Xilinx recently introduced two new FPGA chip families, Spartan-6 and Virtex-6 that offer increased capacity and lower power consumption relative to their predecessors. For the first time, the new Spartan and Virtex families use the same underlying architecture to enable easier migration. There are, however, differences in fabrication process and features. Spartan-6 chips will be fabbed in a 45 nm process, while Virtex-6 chips will be fabbed in 40 nm. Spartan-6 chips incorporate DDR3 integrated memory controllers and support for 3.3-volt I/O; Virtex-6 chips include specialized FIFO logic, tri-mode EMAC, and System Monitor. (The System Monitor is a debug and thermal management tool that was introduced in Virtex-5.)

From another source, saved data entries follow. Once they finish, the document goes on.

Context {W Spec : Type}.
Variable hc : HotColdChain.t W Spec.

(** Name what the next call to a region returns, in the order in which
    the calls are made: a call whose state is itself the outcome of a
    call is left for later. *)
Ltac ask_region :=
  match goal with
  | |- context [HotColdChain.ColdChain ?h ?X ?c ?w] =>
      lazymatch w with
      | context [HotColdChain.ColdChain] => fail
      | context [HotColdChain.HotChain] => fail
      | _ => destruct (HotColdChain.ColdChain h X c w) as [? ?]
      end
  | |- context [HotColdChain.HotChain ?h ?X ?c ?w] =>
      lazymatch w with
      | context [HotColdChain.ColdChain] => fail
      | context [HotColdChain.HotChain] => fail
      | _ => destruct (HotColdChain.HotChain h X c w) as [? ?]
      end
  end; cbn [bind run fst snd].

(** What the three branches return, in terms of the calls to the
    regions. *)
Lemma result_cold_branch (root ofRoot : beacon.Root) (w : W) :
  result hc (cold_branch root ofRoot) w =
  fst (HotColdChain.ColdChain hc _ (ColdChain.IsAncestor root ofRoot)
         (after_cold_probe hc root w)).
Proof.
  unfold result, cold_branch, after_cold_probe. cbn [bind cold run].
  do 2 ask_region. reflexivity.
Qed.

Lemma result_bridge_branch (root ofRoot : beacon.Root) (w : W) :
  result hc (bridge_branch root ofRoot) w =
  let w2 := after_cold_probe hc ofRoot (after_cold_probe hc root w) in
  let fin := fst (HotColdChain.HotChain hc _ HotChain.Finalized w2) in
  let w3 := snd (HotColdChain.HotChain hc _ HotChain.Finalized w2) in
  fst (HotColdChain.HotChain hc _
         (HotChain.IsAncestor root (beacon.Checkpoint.Root fin)) w3).
Proof.
  unfold result, bridge_branch, after_cold_probe. cbn [bind cold hot run].
  do 4 ask_region. reflexivity.
Qed.

Lemma result_hot_branch (root ofRoot : beacon.Root) (w : W) :
  result hc (hot_branch root ofRoot) w =
  fst (HotColdChain.HotChain hc _ (HotChain.IsAncestor root ofRoot)
         (after_cold_probe hc ofRoot (after_cold_probe hc root w))).
Proof.
  unfold result, hot_branch, after_cold_probe. cbn [bind cold hot run].
  do 3 ask_region. reflexivity.
Qed.

Lemma result_of_run {A : Type} (p q : Prog A) (w : W) :
  run hc p w = run hc q w -> result hc p w = result hc q w.
Proof.
  unfold result. now intros ->.
Qed.

End Results.

(** ** The ancestry dispatch *)

(** C1: [IsAncestor] dispatches in four cases, tried in this order.
    (1) [IsAncestor(r, r)] is [(false, false)] and calls no region.
    (2) Otherwise, if [ColdChain.ByBlockRoot(root)] succeeds, the router
    makes the calls of [cold_branch] and returns what
    [ColdChain.IsAncestor(root, ofRoot)] returns.  (3) Otherwise, if
    [ColdChain.ByBlockRoot(ofRoot)] succeeds, it returns what
    [HotChain.IsAncestor(root, HotChain.Finalized().Root)] returns.
    (4) Otherwise it returns what [HotChain.IsAncestor(root, ofRoot)]
    returns. *)
Theorem C1_IsAncestor_dispatch {W Spec : Type} (hc : HotColdChain.t W Spec)
  (w : W) (root ofRoot : beacon.Root) :
  run hc (HotColdChain.IsAncestor root root) w = ((false, false), w, []) /\
  (root <> ofRoot ->
   cold_resolves hc root w = true ->
   run hc (HotColdChain.IsAncestor root ofRoot) w = run hc (cold_branch root ofRoot) w /\
   result hc (HotColdChain.IsAncestor root ofRoot) w =
   fst (HotColdChain.ColdChain hc _ (ColdChain.IsAncestor root ofRoot)
          (after_cold_probe hc root w))) /\
  (root <> ofRoot ->
   cold_resolves hc root w = false ->
   cold_resolves hc ofRoot (after_cold_probe hc root w) = true ->
   run hc (HotColdChain.IsAncestor root ofRoot) w = run hc (bridge_branch root ofRoot) w /\
   result hc (HotColdChain.IsAncestor root ofRoot) w =
   (let w2 := after_cold_probe hc ofRoot (after_cold_probe hc root w) in
    let fin := fst (HotColdChain.HotChain hc _ HotChain.Finalized w2) in
    let w3 := snd (HotColdChain.HotChain hc _ HotChain.Finalized w2) in
    fst (HotColdChain.HotChain hc _
           (HotChain.IsAncestor root (beacon.Checkpoint.Root fin)) w3))) /\
  (root <> ofRoot ->
   cold_resolves hc root w = false ->
   cold_resolves hc ofRoot (after_cold_probe hc root w) = false ->
   run hc (HotColdChain.IsAncestor root ofRoot) w = run hc (hot_branch root ofRoot) w /\
   result hc (HotColdChain.IsAncestor root ofRoot) w =
   fst (HotColdChain.HotChain hc _ (HotChain.IsAncestor root ofRoot)
          (after_cold_probe hc ofRoot (after_cold_probe hc root w)))).
Proof.
  split; [apply IsAncestor_same|].
  split; [|split].
  - intros Hne Hres.
    pose proof (IsAncestor_cold_branch hc root ofRoot w Hne Hres) as Hrun.
    split; [exact Hrun|].
    rewrite (result_of_run hc _ _ w Hrun). apply result_cold_branch.
  - intros Hne Hres Hof.
    pose proof (IsAncestor_bridge_branch hc root ofRoot w Hne Hres Hof) as Hrun.
    split; [exact Hrun|].
    rewrite (result_of_run hc _ _ w Hrun). apply result_bridge_branch.
  - intros Hne Hres Hof.
    pose proof (IsAncestor_hot_branch hc root ofRoot w Hne Hres Hof) as Hrun.
    split; [exact Hrun|].
    rewrite (result_of_run hc _ _ w Hrun). apply result_hot_branch.
Qed.

Lemma roots_differ (a b : byte) :
  Byte.eqb a b = false -> Example_chain.root_of a <> Example_chain.root_of b.
Proof.
  intros Hab Heq. unfold Example_chain.root_of in Heq. cbn [repeat] in Heq.
  injection Heq as Heq. subst b.
  rewrite (Byte.byte_dec_lb eq_refl) in Hab. discriminate.
Defined.

Lemma C1_IsAncestor_dispatch_witness :
  result Regions.chain
    (HotColdChain.IsAncestor Example_chain.rootC Example_chain.rootB)
    Example_chain.w0 = (true, false) /\
  result Regions.chain
    (HotColdChain.IsAncestor Example_chain.rootB Example_chain.rootC)
    Example_chain.w0 = (false, false) /\
  result Regions.chain
    (HotColdChain.IsAncestor Example_chain.rootA Example_chain.rootB)
    Example_chain.w0 = (false, true).
Proof.
  split; [|split].
  - destruct (C1_IsAncestor_dispatch Regions.chain Example_chain.w0
                Example_chain.rootC Example_chain.rootB) as (_ & H & _ & _).
    destruct H as [_ H]; [apply roots_differ; reflexivity | reflexivity |].
    rewrite H. reflexivity.
  - destruct (C1_IsAncestor_dispatch Regions.chain Example_chain.w0
                Example_chain.rootB Example_chain.rootC) as (_ & _ & H & _).
    destruct H as [_ H];
      [apply roots_differ; reflexivity | reflexivity | reflexivity |].
    rewrite H. reflexivity.
  - destruct (C1_IsAncestor_dispatch Regions.chain Example_chain.w0
                Example_chain.rootA Example_chain.rootB) as (_ & _ & _ & H).
    destruct H as [_ H];
      [apply roots_differ; reflexivity | reflexivity | reflexivity |].
    rewrite H. reflexivity.
Defined.

(** ** The four lookups *)

(** C2: for [ByStateRoot], [ByBlockRoot], [Closest] and [BySlot]: when
    the hot lookup returns no error, its entry is returned with no
    error; when it returns an error, the cold lookup is made, and its
    entry is returned with no error if it succeeds; when both return an
    error, the router returns no entry and one error whose text
    contains the text of the hot error and the text of the cold error. *)
Theorem C2_router_hot_then_cold {W Spec : Type} (hc : HotColdChain.t W Spec)
  (q : Query) (w : W) :
  (forall hotEntry w1,
     HotColdChain.HotChain hc _ (hot_call q) w = ((hotEntry, None), w1) ->
     result hc (router q) w = (hotEntry, None)) /\
  (forall hotEntry hotErr w1 coldEntry w2,
     HotColdChain.HotChain hc _ (hot_call q) w = ((hotEntry, Some hotErr), w1) ->
     HotColdChain.ColdChain hc _ (cold_call q) w1 = ((coldEntry, None), w2) ->
     result hc (router q) w = (coldEntry, None) /\
     trace hc (router q) w = [HotCall (hot_call q); ColdCall (cold_call q)]) /\
  (forall hotEntry hotErr w1 coldEntry coldErr w2,
     HotColdChain.HotChain hc _ (hot_call q) w = ((hotEntry, Some hotErr), w1) ->
     HotColdChain.ColdChain hc _ (cold_call q) w1 = ((coldEntry, Some coldErr), w2) ->
     exists msg : error,
       result hc (router q) w = (None, Some msg) /\
       contains msg hotErr /\ contains msg coldErr /\
       trace hc (router q) w = [HotCall (hot_call q); ColdCall (cold_call q)]).
Proof.
  rewrite router_fallback. unfold result, trace.
  split; [|split].
  - intros hotEntry w1 Hh.
    now rewrite (run_fallback_hot hc _ _ _ _ _ Hh).
  - intros hotEntry hotErr w1 coldEntry w2 Hh Hc.
    now rewrite (run_fallback_cold hc _ _ _ _ _ _ _ _ Hh Hc).
  - intros hotEntry hotErr w1 coldEntry coldErr w2 Hh Hc.
    exists (not_found_error hotErr coldErr).
    rewrite (run_fallback_none hc _ _ _ _ _ _ _ _ _ Hh Hc).
    repeat split.
    + apply not_found_error_contains_hot.
    + apply not_found_error_contains_cold.
Qed.

Lemma C2_router_hot_then_cold_witness :
  result Regions.chain (router (QBySlot 102)) Example_chain.w0
    = (Some Example_chain.empty102, None) /\
  result Regions.chain (router (QByBlockRoot Example_chain.rootC)) Example_chain.w0
    = (Some Example_chain.c99, None) /\
  exists msg : error,
    result Regions.chain (router (QByStateRoot Example_chain.unknown_root))
      Example_chain.w0 = (None, Some msg) /\
    contains msg "hot: unknown state root" /\
    contains msg "cold: unknown state root".
Proof.
  split; [|split].
  - destruct (C2_router_hot_then_cold Regions.chain (QBySlot 102) Example_chain.w0)
      as (H & _ & _).
    apply (H _ Example_chain.w0). reflexivity.
  - destruct (C2_router_hot_then_cold Regions.chain
                (QByBlockRoot Example_chain.rootC) Example_chain.w0)
      as (_ & H & _).
    apply (H None "hot: unknown block root"%string Example_chain.w0 _ Example_chain.w0);
      reflexivity.
  - destruct (C2_router_hot_then_cold Regions.chain
                (QByStateRoot Example_chain.unknown_root) Example_chain.w0)
      as (_ & _ & H).
    destruct (H None "hot: unknown state root"%string Example_chain.w0
                None "cold: unknown state root"%string Example_chain.w0
                eq_refl eq_refl) as (msg & Hres & Hhot & Hcold & _).
    exists msg. repeat split; assumption.
Defined.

According to Xilinx, initial Spartan-6 chips are sampling now, with other chips in both families expected in the third quarter of this year. Specific chip pricing has not yet been disclosed, but Xilinx says it will be in the range of $2-$35 for Spartan-6 and $57-$2100 for Virtex-6. This pricing is for large quantities in the second half of 2011, which is when the chips are expected to go into volume production.

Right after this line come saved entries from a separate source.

(** *** Unregistration and the channels *)

Lemma without_twice client (x : option (gset ClientPtr)) :
  (x ≫= without client) ≫= without client = x ≫= without client.
Proof.
  destruct x as [s|]; [|reflexivity]. simpl. unfold without.
  destruct (size (s ∖ {[client]}) =? 0)%nat eqn:Hs; [reflexivity|]. simpl.
  replace (s ∖ {[client]} ∖ {[client]}) with (s ∖ {[client]}) by set_solver.
  now rewrite Hs.
Qed.

Lemma leaveChannel_lookup client a (chs : gmap string (gset ClientPtr)) ch :
  leaveChannel client a chs !! ch
  = if decide (a = ch) then chs !! ch ≫= without client else chs !! ch.
Proof.
  unfold leaveChannel, without.
  destruct (decide (a = ch)) as [<-|Hne].
  - destruct (chs !! a) as [s|] eqn:Ha; simpl; [|exact Ha].
    destruct (size (s ∖ {[client]}) =? 0)%nat.
    + apply lookup_delete_eq.
    + apply lookup_insert_eq.
  - destruct (chs !! a) as [s|]; [|reflexivity].
    destruct (size (s ∖ {[client]}) =? 0)%nat.
    + now apply lookup_delete_ne.
    + now apply lookup_insert_ne.
Qed.

Lemma leaveAll_lookup client (l : list string) (chs : gmap string (gset ClientPtr)) ch :
  foldr (leaveChannel client) chs l !! ch
  = if decide (ch ∈ l) then chs !! ch ≫= without client else chs !! ch.
Proof.
  induction l as [|a l IH]; simpl.
  - destruct (decide (ch ∈ [])) as [Hin|_]; [|reflexivity].
    now apply not_elem_of_nil in Hin.
  - rewrite leaveChannel_lookup, IH.
    destruct (decide (a = ch)) as [->|Hne].
    + destruct (decide (ch ∈ ch :: l)) as [_|Hnin]; [|destruct Hnin; apply list_elem_of_here].
      destruct (decide (ch ∈ l)); [apply without_twice|reflexivity].
    + destruct (decide (ch ∈ l)) as [Hin|Hnin];
        destruct (decide (ch ∈ a :: l)) as [Hin'|Hnin']; try reflexivity.
      * destruct Hnin'. now apply list_elem_of_further.
      * apply elem_of_cons in Hin' as [->|Hin']; contradiction.
Qed.

Lemma unregisterClient_Done m client m' :
  unregisterClient m client = Done m' ->
  exists c,
    heap m !! client = Some c /\ closed (send c) = false /\
    heap m' = <[client := setSend c {| buf := buf (send c); cap := cap (send c);
                                       closed := true |}]> (heap m) /\
    clients (hub m') = clients (hub m) ∖ {[client]} /\
    userConnections (hub m') = releaseConnection (ajaibID c) (userConnections (hub m)) /\
    forall ch,
      channels (hub m') !! ch
      = if decide (ch ∈ subscriptions c)
        then channels (hub m) !! ch ≫= without client
        else channels (hub m) !! ch.
Proof.
  unfold unregisterClient, obind, deref, closeChan.
  destruct (heap m !! client) as [c|]; [|discriminate].
  destruct (closed (send c)) eqn:Hcl; [discriminate|].
  intros H. injection H as <-. exists c. simpl.
  split; [reflexivity|]. split; [exact Hcl|]. split; [reflexivity|].
  split; [reflexivity|]. split; [reflexivity|].
  intros ch. unfold set_fold. simpl. rewrite leaveAll_lookup.
  destruct (decide (ch ∈ elements (subscriptions c))) as [Hin|Hnin];
    destruct (decide (ch ∈ subscriptions c)) as [Hin'|Hnin']; try reflexivity.
  - apply elem_of_elements in Hin. contradiction.
  - apply elem_of_elements in Hin'. contradiction.
Qed.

According to Xilinx, users can expect, on average, a 50% power reduction with Virtex-6 and 60% with Spartan-6 compared to previous-generation parts. Part of the power reduction with Virtex-6 will come from its support for voltage scaling options; Spartan-6 does not support voltage scaling.

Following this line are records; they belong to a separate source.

(** X8.  A failed increment is not noticed: when the store refuses the
    INCRBY on a counter below a non-negative capacity, [Consume] returns a
    nil error and a [Space] equal to the whole capacity, and the counter
    has not moved when the drain starts. *)
Theorem Consume_failed_increment_is_accepted (b : Bucket) (amt : Z) (w : World) n dl e fs :
  faults w = None :: None :: Some e :: fs →
  live w (key b) = Some (n, dl) →
  n < capacity b → 0 <= capacity b <= max_int64 →
  consume_steps b amt w = (Accepted 0, set_faults w fs) ∧
  snd (fst (fst (Consume b amt w))) = None ∧
  limit.Space (fst (fst (fst (Consume b amt w)))) = capacity b.
Proof.
  intros Hf Hl Hn HC.
  assert (Hs : consume_steps b amt w = (Accepted 0, set_faults w fs)).
  { destruct w as [m t f]; cbn [faults] in Hf; subst f.
    assert (Hl' : live {| kv := m; clock := t; faults := Some e :: fs |} (key b) = Some (n, dl))
      by exact Hl.
    unfold consume_steps, bind. rewrite reply_next, Get_next, Hl'.
    cbn [is_Nil nonnil andb ret]. rewrite bool_decide_eq_false_2 by lia.
    rewrite IncrBy_fails. by rewrite bool_decide_eq_false_2 by lia. }
  split; [done|]. rewrite Consume_factor, Hs.
  pose proof (drain_fields (set_space b (wrap64 (capacity b - 0))) (set_faults w fs)) as Hd.
  destruct (drain _ _) as [[de b'] w2]; cbn [fst snd] in *.
  destruct Hd as (_ & _ & Hsp & _). split; [done|].
  unfold state; cbn [limit.Space]. rewrite Hsp; cbn [space set_space].
  rewrite Z.sub_0_r. apply wrap64_id. unfold min_int64, max_int64 in *. lia.
Qed.

End StoreFailures.

Lemma Consume_store_failure_changes_nothing_witness :
  redis.Consume examples.testBucket 1 examples.store_is_down
  = ((redis.state examples.testBucket, Some examples.store_down), examples.testBucket,
     redis.set_faults examples.store_is_down []).
Proof.
  apply Consume_store_failure_changes_nothing. left. reflexivity.
Defined.

Lemma Consume_failed_increment_is_accepted_witness :
  snd (fst (fst (redis.Consume examples.testBucket 1
                   (redis.mkWorld examples.two_scopes 0
                      [None; None; Some examples.store_down])))) = None ∧
  limit.Space (fst (fst (fst (redis.Consume examples.testBucket 1
                                (redis.mkWorld examples.two_scopes 0
                                   [None; None; Some examples.store_down]))))) = 2.
Proof.
  destruct (Consume_failed_increment_is_accepted examples.testBucket 1
              (redis.mkWorld examples.two_scopes 0 [None; None; Some examples.store_down])
              1 (Some 1000) examples.store_down [])
    as (_ & He & Hs); [reflexivity | reflexivity | cbn; lia | cbn; unfold max_int64; lia |].
  exact (conj He Hs).
Defined.

(** ** redis.go: one call within the window *)

Section WithinWindow.

Import redis.

Lemma reset_is_deadline t d :
  (t + (d - t `div` Millisecond) * Millisecond) `div` Millisecond = d.
Proof. unfold Millisecond. rewrite Z.div_add by lia. lia. Qed.

(** X9.  An accepted call inside the window adds exactly the amount to the
    counter and leaves its expiry where it was (consuming does not extend
    the window); the state returned has [Space] equal to the capacity less
    the new counter, and a [Reset] that is, to the millisecond, the expiry
    of the counter. *)
Theorem Consume_accepted_within_window
    (b : Bucket) (amt : Z) (m : gmap string (Z * option Z)) (t : Time) (n d : Z) :
  m !! key b = Some (n, Some d) → t `div` Millisecond < d →
  n < capacity b → 0 <= n + amt <= capacity b → capacity b <= max_int64 →
  (d - t `div` Millisecond) * Millisecond <= max_int64 →
  ∃ st b',
    Consume b amt (mkWorld m t []) =
      ((st, None), b', mkWorld (<[key b := (n + amt, Some d)]> m) t []) ∧
    st = state b' ∧
    limit.Space st = capacity b - (n + amt) ∧
    limit.Reset st `div` Millisecond = d.
Proof.
  intros Hm Ht Hn Hamt HC Hd.
  rewrite (Consume_live b amt m t n d) by (first [done | unfold min_int64, max_int64 in *; lia]).
  cbv zeta. rewrite !bool_decide_eq_false_2 by lia.
  eexists _, _. split; [reflexivity|]. split; [reflexivity|].
  unfold state; cbn [limit.Space limit.Reset space reset set_space set_reset].
  split.
  - apply wrap64_id. unfold min_int64, max_int64 in *. lia.
  - rewrite wrap64_id by (unfold min_int64, max_int64, Millisecond in *; lia).
    apply reset_is_deadline.
Qed.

Like with previous Virtex and Spartan families, Xilinx offers multiple sub-families (“platforms”) that target specific classes of applications. Virtex-6 platforms include the LXT, which offers the most logic cells; SXT, which offers higher levels of DSP performance and serial connectivity; and HXT, which is optimized for communications applications that require high-speed serial connectivity. Chip capacity is up to 760K logic cells.
Unlike Virtex-5, all of the Virtex-6 platforms include high-speed transceivers—Xilinx says that the majority of its customers require them. None of the Virtex-6 chips include the embedded PowerPC processor that is available in some Virtex-5 chips; Xilinx expects that embedded designers who need the PowerPC will stick with Virtex-5.
Spartan-6 platforms are the LX, which is the low-cost platform, and LXT, which adds high-speed transceivers. Chip capacity ranges from 4K to 150K logic cells.
All Virtex-6 and Spartan-6 family members include DSP slices. On Virtex-6, the number of slices ranges from 288 to 2016; on Spartan-6 it ranges from 4 to 182.
Xilinx plans to use the new Spartan-6 and Virtex-6 family members as the basis for both domain-specific development kits (for domains such as DSP and embedded processing, for example) and market-specific platforms. The market-specific platforms will include chips, reference designs, and IP cores (i.e., implementations of key application-specific processing tasks, like video codecs) for markets such as automotive, consumer, video, and communications. By offering more than just chips and basic design tools, Xilinx hopes to enable faster and easier application development for its customers. It’s a good strategy, and is one of several possible approaches to achieving this goal; others include offering better, more user-friendly tools, and creating processor-centric design paradigms (neither of which are mutually exclusive with Xilinx’s platform approach).
Xilinx’s new FPGA families and platforms represent not just more capacity and higher performance, but a shift towards a more application-oriented development paradigm.